We spent May through most of October of our first year here living in a tent in one of the coldest, rainiest, most awful summers ever. We got into cold, damp bedding every night and put on cold, damp clothing every morning. Nothing dried. Ever. We threw out a mattress, a few articles of clothing, all our bamboo utensils, some other stuff I've forgotten about because it all got moldy. We didn't realise how much food we had to eat to stay warm and give us enough energy for all the hard work we were doing so we were hungry ALL THE TIME for the first couple months at least. Near the end of October we moved into the unheated and only partially insulated house. It was still cold and damp, but it was above freezing at least. Midway through November we got our woodstove set up, got the place roasting, and spent the day in our underwear. By mid January we were deep into an uncommonly cold winter. It didn't get above -15C for three weeks. (I fully realise everyone further north is busting a gut right now.) We finally got the insulation under the house and stopped coming home from work to frost on the floor. We also broke down and bought firewood so we didn't have to burn the damp, punky birch we'd been using. Probably spent another day roasting in our underwear at that point. Unfortunately by this time we were heavily snowed in, so the whole cord of firewood had to be carried in by hand, a process that involved getting up a very steep hill. Once it was up the hill, we could load it on a sled and drag it the rest of the way, but anything going up the hill needed to be carried in arms or on back. But, eventually, spring came, and we started to get our shit together.

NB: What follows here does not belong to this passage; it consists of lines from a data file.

(** The title line of the preamble gives the project name back. *)
Lemma firstTitle_preamble (name : jsstring) (rest : list jsstring) :
  plainField name = true ->
  firstTitle ((js "# " ++ name ++ js " - Game Design Document") :: rest)
  = Some name.
Proof.
  intros Hn. destruct (plainField_parts _ Hn) as (Hne & Ht & Hs & He & _).
  cbn [firstTitle].
  assert (Htrim : trim (js "# " ++ name ++ js " - Game Design Document")
                  = js "# " ++ name ++ js " - Game Design Document").
  { apply trim_fixed_app; [vm_compute; reflexivity | vm_compute; discriminate | |].
    - replace (js " - Game Design Document")
        with (js " " ++ js "- Game Design Document") by (vm_compute; reflexivity).
      rewrite app_assoc. apply trimEnd_app_fixed;
        [vm_compute; reflexivity | vm_compute; discriminate].
    - destruct name; [contradiction | discriminate]. }
  rewrite Htrim.
  destruct (trimStart_fixed_head name Hs Hne) as (c & r & E & Hc).
  assert (H1 : isHeading1 (js "# " ++ name ++ js " - Game Design Document") = true).
  { unfold isHeading1. rewrite startsWith_app.
    change (js "# " ++ ?x) with (35 :: 32 :: x). reflexivity. }
  rewrite H1. f_equal.
  assert (Hstrip : stripHeadingMark (js "#")
                     (js "# " ++ name ++ js " - Game Design Document")
                   = name ++ js " - Game Design Document").
  { change (js "# " ++ ?x) with (35 :: 32 :: x).
    change (js "#") with [35]. unfold stripHeadingMark.
    cbn [startsWith List.length skipn].
    rewrite Z.eqb_refl. cbn [andb]. replace (isWhiteSpace 32) with true by reflexivity.
    now apply trimStart_app_fixed. }
  rewrite Hstrip. unfold stripDocumentSuffix.
  rewrite rev_app_distr, document_suffix_literal, <- app_assoc.
  rewrite startsWithCI_app.
  replace (List.length (js "Game Design Document"))
    with (List.length (rev (js "Game Design Document"))) by apply length_rev.
  rewrite skipn_app, skipn_all, Nat.sub_diag. cbn [app skipn].
  cbn [trimStart]. replace (isWhiteSpace 32) with true by reflexivity.
  replace (isWhiteSpace 45) with false by reflexivity.
  replace (isDash 45) with true by reflexivity.
  assert (Hr : trimStart (rev name) = rev name).
  { unfold trimEnd in He. apply (f_equal (@rev Z)) in He.
    now rewrite rev_involutive in He. }
  change (trimStart (32 :: rev name)) with (trimStart (rev name)).
  rewrite Hr, rev_involutive. exact Ht.
Qed.
(** * workspaces.py: a shallow embedding and its verified properties

    The script drives [npm] and [git] over a list of workspace packages.
    Python [str] values are represented by [string] (the UTF-8 bytes of the
    text), the process state (working directory, file system, terminal and
    call trace) by the record [World], and every function that touches the
    process state is a computation in the state-and-exception monad [M]. *)

From Stdlib Require Import String Ascii List Bool Arith ZArith Lia.
Import ListNotations.
Local Open Scope list_scope.
Local Open Scope string_scope.

(** ** Python string primitives *)

Module PyStr.

(** [s.split(sep)] for a one-character separator: never the empty list. *)
Fixpoint split_on (sep : ascii) (s : string) : list string :=
  match s with
  | EmptyString => [EmptyString]
  | String c r =>
      if Ascii.eqb c sep then EmptyString :: split_on sep r
      else match split_on sep r with
           | [] => [String c EmptyString]
           | h :: t => String c h :: t
           end
  end.

(** [l[-1]] on a list of strings (the default is never reached after a
    split, which has at least one piece). *)
Definition last_item (l : list string) : string := List.last l EmptyString.

(** [s.startswith(p)]. *)
Fixpoint has_prefix (p s : string) : bool :=
  match p with
  | EmptyString => true
  | String a p' =>
      match s with
      | EmptyString => false
      | String b s' => Ascii.eqb a b && has_prefix p' s'
      end
  end.

(** [term in name]: substring test. *)
Fixpoint contains (term name : string) : bool :=
  if has_prefix term name then true
  else match name with
       | EmptyString => false
       | String _ r => contains term r
       end.

(** [sep.join(l)]. *)
Definition str_join (sep : string) (l : list string) : string :=
  String.concat sep l.

(** [c not in s] for a character. *)
Fixpoint free_of (c : ascii) (s : string) : bool :=
  match s with
  | EmptyString => true
  | String d r => negb (Ascii.eqb d c) && free_of c r
  end.

(** [s.startswith(c)] and [s.endswith(c)] for a character. *)
Definition starts_with (c : ascii) (s : string) : bool :=
  match s with
  | String d _ => Ascii.eqb d c
  | EmptyString => false
  end.

Fixpoint ends_with (c : ascii) (s : string) : bool :=
  match s with
  | EmptyString => false
  | String d EmptyString => Ascii.eqb d c
  | String _ r => ends_with c r
  end.

Definition is_empty (s : string) : bool :=
  match s with EmptyString => true | _ => false end.

(** What the text of the specification calls "contains as a substring". *)
Definition Substring (term name : string) : Prop :=
  exists pre post, name = pre ++ term ++ post.

End PyStr.

(** ** posixpath: the path functions of [os.path] the script calls *)

Module PosixPath.
Import PyStr.

Definition sep : ascii := "/"%char.
Definition curdir : string := ".".

Definition isabs (s : string) : bool := starts_with sep s.

(** [os.path.join(a, b)]. *)
Definition join (a b : string) : string :=
  if starts_with sep b then b
  else if is_empty a || ends_with sep a then a ++ b
  else a ++ String sep b.

(** One round of the loop of [normpath] over the components; [initial] says
    whether the path starts with a slash, [comps] is [new_comps]. *)
Definition norm_step (initial : bool) (comps : list string) (comp : string)
  : list string :=
  if String.eqb comp "" || String.eqb comp "." then comps
  else if negb (String.eqb comp "..")
          || (negb initial && match comps with [] => true | _ => false end)
          || (match comps with [] => false | _ => String.eqb (last_item comps) ".." end)
       then (comps ++ [comp])%list
       else match comps with
            | [] => comps
            | _ => removelast comps
            end.

(** Whether [normpath] keeps two leading slashes: the path starts with
    exactly two. *)
Definition two_slashes (path : string) : bool :=
  has_prefix "//" path && negb (has_prefix "///" path).

(** [os.path.normpath(path)]. *)
Definition normpath (path : string) : string :=
  if is_empty path then "."
  else
    let initial := starts_with sep path in
    let two := two_slashes path in
    let comps := fold_left (norm_step initial) (split_on sep path) [] in
    let body := PyStr.str_join "/" comps in
    let res := if initial then (if two then "//" else "/") ++ body else body in
    if is_empty res then "." else res.

(** [os.path.abspath(path)] in a process whose working directory is [cwd]. *)
Definition abspath_from (cwd path : string) : string :=
  normpath (if isabs path then path else join cwd path).

End PosixPath.

(** ** UTF-8 *)

Module Utf8.

Definition byte (c : ascii) : N := N_of_ascii c.

Definition between (lo hi : N) (c : ascii) : bool :=
  (N.leb lo (byte c) && N.leb (byte c) hi)%bool.

Definition cont : ascii -> bool := between 128 191.

(** The well-formed byte sequences of UTF-8, as [bytes.decode('utf8')]
    accepts them: no overlong forms, no surrogates, nothing above U+10FFFF. *)
Fixpoint valid (s : string) : bool :=
  match s with
  | EmptyString => true
  | String b0 r0 =>
      if between 0 127 b0 then valid r0
      else match r0 with
      | EmptyString => false
      | String b1 r1 =>
          if between 194 223 b0 then cont b1 && valid r1
          else match r1 with
          | EmptyString => false
          | String b2 r2 =>
              if between 224 224 b0 then between 160 191 b1 && cont b2 && valid r2
              else if between 225 236 b0 || between 238 239 b0
                   then cont b1 && cont b2 && valid r2
              else if between 237 237 b0 then between 128 159 b1 && cont b2 && valid r2
              else match r2 with
              | EmptyString => false
              | String b3 r3 =>
                  if between 240 240 b0
                  then between 144 191 b1 && cont b2 && cont b3 && valid r3
                  else if between 241 243 b0
                  then cont b1 && cont b2 && cont b3 && valid r3
                  else if between 244 244 b0
                  then between 128 143 b1 && cont b2 && cont b3 && valid r3
                  else false
              end
          end
      end
  end.

(** [b.decode('utf8')]: the text, or [None] where Python raises
    [UnicodeDecodeError]. A [str] is represented by its UTF-8 bytes. *)
Definition decode (b : string) : option string :=
  if valid b then Some b else None.

End Utf8.

(** ** The process state *)

Inductive Kind := Dir | File.

(** The file system: the existing entries by absolute normalised path, in
    the order the system enumerates them. *)
Definition FS := list (string * Kind).

Inductive Exn :=
| RuntimeError (msg : string)
| FileNotFoundError (path : string)
| NotADirectoryError (path : string)
| UnicodeDecodeError
| ValueError (msg : string).

Inductive Event :=
| EvPrint (line : string)
| EvShell (s : string) (dir : string) (before : FS)
| EvRmtree (path : string)
| EvPool (nb_threads : Z).

Record World := mkWorld {
  cwd : string;
  fs : FS;
  log : list Event
}.

(** What running a command through the shell does. *)
Record ShellOut := mkShellOut {
  status : Z;
  stdout : string;
  fs_after : FS
}.

Inductive Result (A : Type) :=
| Ok (a : A)
| Raise (e : Exn).
Arguments Ok {A} a.
Arguments Raise {A} e.

Definition M (A : Type) : Type := World -> Result A * World.

Definition ret {A} (a : A) : M A := fun w => (Ok a, w).

Definition bind {A B} (m : M A) (k : A -> M B) : M B :=
  fun w => match m w with
           | (Ok a, w1) => k a w1
           | (Raise e, w1) => (Raise e, w1)
           end.

Definition raise {A} (e : Exn) : M A := fun w => (Raise e, w).

(** [try: body finally: cleanup]: the cleanup always runs; an exception it
    raises replaces the outcome of the body. *)
Definition try_finally {A} (body : M A) (cleanup : M unit) : M A :=
  fun w => match body w with
           | (r, w1) =>
               match cleanup w1 with
               | (Ok _, w2) => (r, w2)
               | (Raise e, w2) => (Raise e, w2)
               end
           end.

Declare Scope py_scope.
Delimit Scope py_scope with py.
Notation "x <- m ;; k" := (bind m (fun x => k))
  (at level 61, m at next level, right associativity) : py_scope.
Notation "m ;; k" := (bind m (fun _ => k))
  (at level 61, right associativity) : py_scope.
Local Open Scope py_scope.

(** [for x in l: body(x)]. *)
Fixpoint for_each {A} (body : A -> M unit) (l : list A) : M unit :=
  match l with
  | [] => ret tt
  | x :: r => body x ;; for_each body r
  end.

(** [[f(x) for x in l]]. *)
Fixpoint list_comp {A B} (f : A -> M B) (l : list A) : M (list B) :=
  match l with
  | [] => ret []
  | x :: r => y <- f x ;; ys <- list_comp f r ;; ret (y :: ys)
  end.

Definition emit (e : Event) : M unit :=
  fun w => (Ok tt, mkWorld (cwd w) (fs w) (log w ++ [e])).

Definition print (line : string) : M unit := emit (EvPrint line).

(** ** The operating-system calls of the script *)

Module Os.
Import PyStr.

Fixpoint lookup (f : FS) (p : string) : option Kind :=
  match f with
  | [] => None
  | (q, k) :: r => if String.eqb q p then Some k else lookup r p
  end.

Fixpoint strip_prefix (p s : string) : option string :=
  match p with
  | EmptyString => Some s
  | String a p' =>
      match s with
      | EmptyString => None
      | String b s' => if Ascii.eqb a b then strip_prefix p' s' else None
      end
  end.

Definition with_slash (d : string) : string :=
  if ends_with PosixPath.sep d then d else d ++ "/".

I feel a bit like one of the four Yorkshiremen, "Well, o'course, we 'ad it tough," but I think I've earned it ;)
My point is, we feel plenty comfortable now, after how we started out.
Travis Johnson wrote:Sometimes I wish I knew of people who were in situations like yours so that I could extend to them the kindness others have extended to me over the years, but I do worry sometimes that people will take advantage of that kindness too. It is the ones who are really struggling that you want to pat on the back, tell them to come over for some dry firewood, and see in what other ways you can help them. I know I come across on here as a total jerk sometimes, and rightfully so, but I really do care about the welfare of people. I hate to see people suffer.
If you can help someone today, you really should, because you never know when you might need help. I learned that the hard way.
Travis Johnson wrote:Oh Jan, I am so sorry you went through all that.
Jan White wrote:
Travis Johnson wrote:Oh Jan, I am so sorry you went through all that.
A lot of it was caused by us being stubborn and cheap, so no need for sympathy. And now we've got some good stories!
They will let you stay out of loan default with a 1% per month payment. If you owe 50k, you pay them $500 a month. My rental rooms easily paid off my loans in 2 years. Now I live very comfortably and about all I have to do is guard and maintain my home, which I'd have to do anyway, without anyone else living with me. 1 year of schooling, full time, will suffice to make you an LPN, $18 an hour with VA. RN is another year, then it's $23 an hour. You dont have to have a 4 year degree, and if you are an RN, you can get a job anywhere in the US. If you'll work a bit of overtime, you'll make 60-100k a year, depending upon the area and how much OT you work. You can get a 4 year degree in something else, half time, in 2 more years. I suggest criminology,cause in the US, prisons are one very secure job and the Fed ones, at least pay very well, with lots of overtime and a great pension after 20 years, civil service AND union protection, great medical insurance. 100k a year is pretty common, after you've been with them a couple of years, at least in some parts of the US. Easy work and less dangerous than tending a bar.Greg Mamishian wrote:Bill, you offer an excellent example of creative adaptation. Your self motivated resourcefulness is inspiring. Rentals are the biggest "industry" in our area. They make it possible for many of the folks here to afford to live in their homes. I also avoided college loans by apprenticing in a trade and then going into business for myself doing repairs and upgrades on landlord's rentals as well as on their own homes.